(* ===== verification/Shell.v ===== *)
(** * The interactive shell

    [src/shell.c]. Standard input is a list of bytes and then its end; [fgets] takes
    from it what the C function takes. The waits for input are system calls. A turn
    of the loop ends the session or takes a line, so the number of bytes left bounds
    the turns ([ShellProps.shell_loop_ends]). *)

From stdpp Require Import gmap.
From S2P Require Import Prelude Status Util Sys Arena Model Cbor Crypto Posix Recovery Config Secure Fs Store StoreOps.
From S2P Require Import Ui Process Clipboard Rofi Cli.

(** ** Lines of standard input *)

(** At most [n] bytes, up to a line feed; whether the end was met; what is left. *)
Fixpoint fgets_loop (n : nat) (input : list Z) : list Z * bool * list Z :=
  match n, input with
  | O, _ => ([], false, input)
  | S _, [] => ([], true, [])
  | S n, c :: input =>
      if c =? 10 then ([c], false, input)
      else let '(line, feof, rest) := fgets_loop n input in (c :: line, feof, rest)
  end.

Definition fgets (size : nat) (input : list Z) : option (list Z * bool * list Z) :=
  match input with
  | [] => None
  | _ => Some (fgets_loop (size - 1) input)
  end.

(** [fgetc] up to and with the next line feed. *)
Fixpoint discard_line (input : list Z) : list Z :=
  match input with
  | [] => []
  | c :: input => if c =? 10 then input else discard_line input
  end.

(** [strcspn(line, "\r\n")] bytes. *)
Fixpoint until_line_end (line : list Z) : list Z :=
  match line with
  | [] => []
  | c :: line => if (c =? 13) || (c =? 10) then [] else c :: until_line_end line
  end.

Fixpoint skip_blanks (line : list Z) : list Z :=
  match line with
  | c :: line' => if is_blank c then skip_blanks line' else line
  | [] => []
  end.

(** The characters before the first blank, and from it on. *)
Fixpoint until_blank (line : list Z) : list Z * list Z :=
  match line with
  | [] => ([], [])
  | c :: line' => if is_blank c then ([], line) else let '(word, rest) := until_blank line' in (c :: word, rest)
  end.

(** The command and its argument. *)
Definition shell_words (line : list Z) : list Z * list Z :=
  let '(command, rest) := until_blank (skip_blanks (until_line_end line)) in
  (command, skip_blanks rest).

(** ** Output *)

Definition shell_print_slice (slice : pv_view) : C unit := say (pv_text_fprint slice).

Fixpoint shell_list (vault : pv_vault) (records : list (pv_record pv_slice)) : C unit :=
  match records with
  | [] => mret tt
  | record :: records =>
      if is_deleted record then shell_list vault records else
      _ ← say (zsub (hex_text (r_id record)) 0 8 ++ cstr "  ");
      _ ← shell_print_slice (r_title (record_view vault record));
      _ ← say [10];
      shell_list vault records
  end.

Definition shell_find (vault : pv_vault) (query : list Z) : option nat :=
  let '(record, matches) := pv_model_find vault (Some query) in
  if matches =? 1 then record else None.

Definition shell_show (record : pv_record pv_view) : C unit :=
  _ ← say (cstr "Title: ");
  _ ← shell_print_slice (r_title record);
  _ ← say ([10] ++ cstr "Username: ");
  _ ← shell_print_slice (r_username record);
  _ ← say ([10] ++ cstr "Password: <secret>" ++ [10] ++ cstr "URLs:" ++ [10]);
  print_urls (r_urls record).

(** [strcmp(a, b) == 0]. *)
Definition streq (a b : list Z) : bool := bytes_eqb a b.
Arguments streq a b : simpl never.

Section shell.
Context `{Host} `{Sodium} `{Libcbor}.
Context (stdin_tty stdout_tty : bool).

(** What a turn of the loop does: go on, or end with the status and whether the
    clipboard job is still to be cancelled. *)
Definition turn : Type := unit + pv_status * bool.

(** A command of the session. *)
Definition shell_command (vault : pv_vault) (clipboard : pv_clipboard_job) (clipboard_ready : bool) (command argument : list Z) : C turn :=
  let go_on (text : list Z) : C turn := _ ← say text; mret (inl tt) in
  if streq command (cstr "quit") || streq command (cstr "lock") then mret (inr (PV_OK, clipboard_ready)) else
  if streq command (cstr "help") then go_on (text_lines [cstr "Commands: list, show QUERY, copy QUERY, lock, quit"]) else
  if streq command (cstr "list") then _ ← shell_list vault (v_records vault); mret (inl tt) else
  if streq command (cstr "show") && negb (zlen argument =? 0) then
    match shell_find vault argument with
    | None => go_on (text_lines [cstr "No unique match."])
    | Some i =>
        match v_records vault !! i with
        | None => mret (inr (PV_ERR_STATE, clipboard_ready))
        | Some record => _ ← shell_show (record_view vault record); mret (inl tt)
        end
    end
  else if streq command (cstr "copy") && negb (zlen argument =? 0) then
    if negb clipboard_ready then go_on (text_lines [cstr "Clipboard backend unavailable for this session."]) else
    match shell_find vault argument with
    | None => go_on (text_lines [cstr "No unique match or no password."])
    | Some i =>
        match v_records vault !! i with
        | None => mret (inr (PV_ERR_STATE, clipboard_ready))
        | Some record =>
            let password := r_password (record_view vault record) in
            if v_len password =? 0 then go_on (text_lines [cstr "No unique match or no password."]) else
            r ← on_process (pv_clipboard_send clipboard password);
            let '(status, _) := r in
            _ ← (if is_ok status then say (text_lines [cstr "Password queued to the clipboard owner; session locks now."]) else mret tt);
            mret (inr (status, false))
        end
    end
  else if negb (zlen command =? 0) then go_on (text_lines [cstr "Unknown command. Type help."])
  else mret (inl tt).

(** A turn, and what standard input holds after it. *)
Definition shell_turn (config : pv_config) (vault : pv_vault) (clipboard : pv_clipboard_job) (clipboard_ready : bool) (input : list Z)
  : C (turn * list Z) :=
  _ ← say (cstr "pvault> ");
  polled ← on_process (retry (C_poll [(0, POLLIN)] (i32 (session_ttl config) * 1000)));
  let ready := a_ret polled in
  if ready =? 0 then
    _ ← say ([10] ++ cstr "Session locked after inactivity." ++ [10]);
    mret (inr (PV_OK, clipboard_ready), input)
  else if ready <? 0 then mret (inr (PV_ERR_IO, clipboard_ready), input) else
  match fgets 512 input with
  | None => mret (inr (PV_OK, clipboard_ready), input)
  | Some (line, feof, rest) =>
      let line := c_string line in
      if is_null (find_char line 10) && negb feof then
        _ ← say (text_lines [cstr "Input line is too long; command discarded."]);
        mret (inl tt, discard_line rest)
      else
        let '(command, argument) := shell_words line in
        r ← shell_command vault clipboard clipboard_ready command argument;
        mret (r, rest)
  end.

Fixpoint shell_loop (fuel : nat) (config : pv_config) (vault : pv_vault) (clipboard : pv_clipboard_job) (clipboard_ready : bool) (input : list Z)
  : C (pv_status * bool) :=
  match fuel with
  | O => fun _ => None
  | S fuel =>
      r ← shell_turn config vault clipboard clipboard_ready input;
      let '(result, input) := r in
      match result with
      | inl _ => shell_loop fuel config vault clipboard clipboard_ready input
      | inr result => mret result
      end
  end.

(** [input] is what standard input holds. *)
Definition pv_shell_run (config : pv_config) (input : list Z) : C pv_status :=
  if negb stdin_tty || negb stdout_tty then
    _ ← complain (text_lines [cstr "pvault: shell requires terminal input and output; redirected metadata is refused"]);
    mret PV_ERR_USAGE
  else
  r ← on_process (pv_clipboard_prepare (clipboard_ttl config));
  let '(prepared, clipboard) := r in
  let clipboard_ready := is_ok prepared in
  r ← open_password_vault (vault_path config);
  let '(status, vault, _) := r in
  if negb (is_ok status) then
    _ ← (if clipboard_ready then _ ← on_process (pv_clipboard_cancel clipboard); mret tt else mret tt);
    _ ← leave vault;
    mret status
  else
  _ ← say (cstr "PVault session open; idle timeout " ++ decimal (session_ttl config) ++ cstr " seconds. Type help." ++ [10]);
  r ← shell_loop (S (length input)) config vault clipboard clipboard_ready input;
  let '(status, clipboard_ready) := r in
  _ ← (if clipboard_ready : bool then _ ← on_process (pv_clipboard_cancel clipboard); mret tt else mret tt);
  _ ← destroy vault;
  mret status.

End shell.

········

Problem details: Above are the entries. Quote exactly the lines from the one bearing "Definition shell_command (vault" through the one bearing "let go_on (text".

Output for this exercise:
Definition shell_command (vault : pv_vault) (clipboard : pv_clipboard_job) (clipboard_ready : bool) (command argument : list Z) : C turn :=
  let go_on (text : list Z) : C turn := _ ← say text; mret (inl tt) in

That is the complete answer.